Scholarly iQ serves over 30 publishers to provide timely and accurate COUNTER-compliant reports to their thousands of subscribing institutions. We have been a leader in COUNTER compliance reporting since 2002. Our publishers enjoy the benefits of an actionable set of key performance indicators plus the power and flexibility of a web analytics and optimization engine which fully integrates with our COUNTER reporting engine and their offline data.
Service-oriented architectures are surging in popularity. Web services, for both publishing and consumption, are working their way across virtually all business interactions. The ability to make data available on demand through standards-based interfaces has transformed the way that organizations interact. The Standardized Usage Statistics Harvesting Initiative (SUSHI) Protocol standard (ANSI/NISO Z39.93) has brought this transformational technology to the COUNTER reporting space, and throughout its development and adoption, Scholarly iQ has been on the forefront of the effort to take SUSHI mainstream.
Being an early adopter is not without pain, however, and it is the responsibility of early trailblazers to lay guideposts along the way. This case study is a collection of these guideposts. Our objective is to identify some of the struggles, successes, and observations that we have seen along the path and to share those with the community. As with any standard, SUSHI will continue to increase in relevance and utility as its level of adoption expands. It is our hope that our experiences will provide additional direction and motivation to those that are contemplating the pursuit of this innovative protocol.

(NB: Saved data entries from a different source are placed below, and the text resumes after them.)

Lemma denotes_parse t c : denotes t c -> parse_command t = Parsed c.
Proof.
  intros Hd. pose proof (denotes_no_nul _ _ Hd) as Hn. destruct Hd as
    [w1 w2 H1 H2|w1 w2 H1 H2|w1 c w2 key w3 H1 Hc H2 Hk H3|w1 c w2 key w3 H1 Hc H2 Hk H3
    |w1 c w2 key c' w3 value w4 H1 Hc H2 Hk Hc' H3 Hne Ht Hnv H4].
  - erewrite parse_command_dispatch by (try done; by apply split_once_alone, word_str). done.
  - erewrite parse_command_dispatch by (try done; by apply split_once_alone, word_str). done.
  - erewrite parse_command_dispatch by (try done; by apply split_once_word; [|apply word_str|]).
    rewrite (proj1 (dispatch_key [] _)), split_once_key by done. by rewrite Hk.
  - erewrite parse_command_dispatch by (try done; by apply split_once_word; [|apply word_str|]).
    rewrite (proj1 (proj2 (dispatch_key [] _))), split_once_key by done. by rewrite Hk.
  - erewrite parse_command_dispatch by (try done; by apply split_once_word; [|apply word_str|]).
    rewrite (proj1 (proj2 (proj2 (dispatch_key [] _)))), split_once_key_value by done.
    by rewrite Hk, is_empty_not.
Qed.

Lemma trim_rest_elim rest m :
  trim rest = m -> exists w1 w2, all_space w1 /\ all_space w2 /\ rest = w1 ++ m ++ w2.
Proof.
  intros <-. destruct (trim_elim rest) as (w1 & w2 & H1 & H2 & _ & H). eauto.
Qed.

(** The text behind an accepted GET or DEL. *)
Lemma args_key_elim rest key :
  split_once (trim rest) = (key, []) -> 
  exists w1 w2, all_space w1 /\ all_space w2 /\ rest = w1 ++ key ++ w2.
Proof.
  intros (w & Hw & _ & H)%split_once_elim.
  destruct (trim_elim rest) as (v1 & v2 & Hv1 & Hv2 & _ & Hr).
  destruct H as [(_ & w2 & Hw2 & Ht)|(c & r & Hc & Hr' & Ht)]; rewrite Ht in Hr.
  - exists (v1 ++ w), (w2 ++ v2). rewrite Hr, <- !app_assoc.
    split; [by apply all_space_app|]. split; [by apply all_space_app|done].
  - exists (v1 ++ w), (c :: r ++ v2). rewrite Hr, <- !app_assoc. simpl.
    split; [by apply all_space_app|]. split; [|done].
    unfold all_space. simpl. rewrite separator_space by done. simpl.
    apply all_space_app. split; [|done]. by apply trim_nil_space.
Qed.

(** The text behind an accepted SET. *)
Lemma args_key_value_elim rest key value :
  split_once (trim rest) = (key, value) -> value <> [] ->
  exists w1 c w2 w3, all_space w1 /\ is_separator c = true /\ all_space w2 /\ all_space w3
    /\ trimmed value /\ rest = w1 ++ key ++ c :: w2 ++ value ++ w3.
Proof.
  intros (w & Hw & _ & H)%split_once_elim Hne.
  destruct (trim_elim rest) as (v1 & v2 & Hv1 & Hv2 & _ & Hr).
  destruct H as [(? & _)|(c & r & Hc & -> & Ht)]; [done|]. rewrite Ht in Hr.
  destruct (trim_elim r) as (x1 & x2 & Hx1 & Hx2 & Htr & Hr').
  exists (v1 ++ w), c, x1, (x2 ++ v2). split; [by apply all_space_app|]. split; [done|].
  split; [done|]. split; [by apply all_space_app|]. split; [done|].
  rewrite Hr, Hr' at 1. rewrite <- !app_assoc. simpl. by rewrite <- !app_assoc.
Qed.
(* ===== verification/DurableLog.v ===== *)
(** * What a durable log promises its client

    [Server::execute] appends a mutation to the log before it applies it to the
    store.  [DurableLog] states what it relies on, so the server's theorems are
    proved against this interface; [Wal.v] provides the instance. *)

From stdpp Require Import base list strings.
From Stdlib Require Import Strings.Byte ZArith Lia.
From S2P Require Import Prelude Protocol Commands Store.

(** ** Records *)

Definition record_text (m : mutation) : bytes :=
  match m with
  | MSet key value => set_text key value
  | MDel key => del_text key
  end.

Definition command_of (m : mutation) : Command :=
  match m with
  | MSet key value => SetKey key value
  | MDel key => Del key
  end.

(** A mutation whose record fits the frames that recovery accepts. *)
Definition wf_mutation (m : mutation) : Prop :=
  wf_command (command_of m) /\ len (record_text m) <= kDefaultMaxPayload.

(** The mutation a command asks for. *)
Definition mutation_of (c : Command) : option mutation :=
  match c with
  | SetKey key value => Some (MSet key value)
  | Del key => Some (MDel key)
  | Ping | Stats | Get _ => None
  end.

Lemma command_of_mutation c m : mutation_of c = Some m -> command_of m = c.
Proof. by destruct c; intros [= <-]. Qed.

(** A request that fits a frame asks for a record that fits a frame: the
    canonical text is never longer than the request. *)
Lemma request_mutation_wf t c m :
  parse_command t = Parsed c -> len t <= kDefaultMaxPayload -> mutation_of c = Some m ->
  wf_mutation m.
Proof.
  intros Hp Hl Hm. split.
  - rewrite (command_of_mutation _ _ Hm). by eapply parse_wf.
  - destruct c as [| | |key|key value]; try discriminate; injection Hm as <-.
    + apply del_text_shorter in Hp. simpl. lia.
    + apply set_text_shorter in Hp. simpl. lia.
Qed.

(** ** The interface *)

(** [L] is the state of the log and [E] what its system calls will do. *)
Class DurableLog (L E : Type) := {
  log_append_set : bytes -> bytes -> L -> E -> outcome (bool * L * E);
  log_append_del : bytes -> L -> E -> outcome (bool * L * E);

  (** The log holds the acknowledged records; after a failed append it is closed
      and may hold a part of the failed record. *)
  log_holds : L -> list mutation -> option mutation -> Prop;

  log_append (m : mutation) (l : L) (e : E) : outcome (bool * L * E) :=
    match m with
    | MSet key value => log_append_set key value l e
    | MDel key => log_append_del key l e
    end;

  log_append_ok : forall m l e l' e' acked,
    log_holds l acked None -> wf_mutation m ->
    log_append m l e = Done (true, l', e') -> log_holds l' (acked ++ [m]) None;

  log_append_failed : forall m l e l' e' acked,
    log_holds l acked None -> wf_mutation m ->
    log_append m l e = Done (false, l', e') -> log_holds l' acked (Some m);

  log_append_latched : forall m0 m l e acked,
    log_holds l acked (Some m0) -> log_append m l e = Done (false, l, e);

  log_append_returns : forall m l e,
    wf_mutation m ->
    match log_append m l e with Done _ | Blocked => True | _ => False end;
}.

#[global] Hint Mode DurableLog ! - : typeclass_instances.

(** ** Properties *)

(** The log's records read back as what was logged.  The text that
    [append_set] and [append_del] write for the mutation of any request the
    parser accepted is parsed back to the same command, and it is no longer
    than the request, so a request that fits a frame is logged in a frame that
    recovery accepts. *)
Theorem logged_text_roundtrip t c m :
  parse_command t = Parsed c -> mutation_of c = Some m ->
  parse_command (record_text m) = Parsed c /\ len (record_text m) <= len t.
Proof.
  intros Hp Hm. pose proof (parse_wf _ _ Hp) as Hwf.
  destruct c as [| | |key|key value]; try discriminate; injection Hm as <-; simpl.
  - split; [by apply parse_del_text|by apply del_text_shorter].
  - split; [by apply parse_set_text|by apply set_text_shorter].
Qed.

Lemma logged_text_roundtrip_witness :
  parse_command (record_text (MSet (str "k") (str "v w"))) = Parsed (SetKey (str "k") (str "v w"))
  /\ len (record_text (MSet (str "k") (str "v w"))) <= len (str "  SET   k   v w ").
Proof.
  apply (logged_text_roundtrip (str "  SET   k   v w ") (SetKey (str "k") (str "v w"))).
  - vm_compute. reflexivity.
  - reflexivity.
Defined.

In this case study, we will first examine some of the challenges that we experienced in our implementation of the SUSHI specification. Then we will discuss some of our observations regarding the current trends in SUSHI adoption and usage. Finally, we look forward to see what SUSHI has on the horizon, and how Scholarly iQ will play a role in that future. We are pleased that you will be making this journey with us.
Scholarly iQ faced a number of challenges as we developed our SUSHI implementation to enable our customers to harvest their usage data electronically in an XML format using an automated retrieval process. In addition to development challenges, we also faced issues when testing the service externally with clients and vendors. These tests exposed other difficulties including compatibility and data related issues.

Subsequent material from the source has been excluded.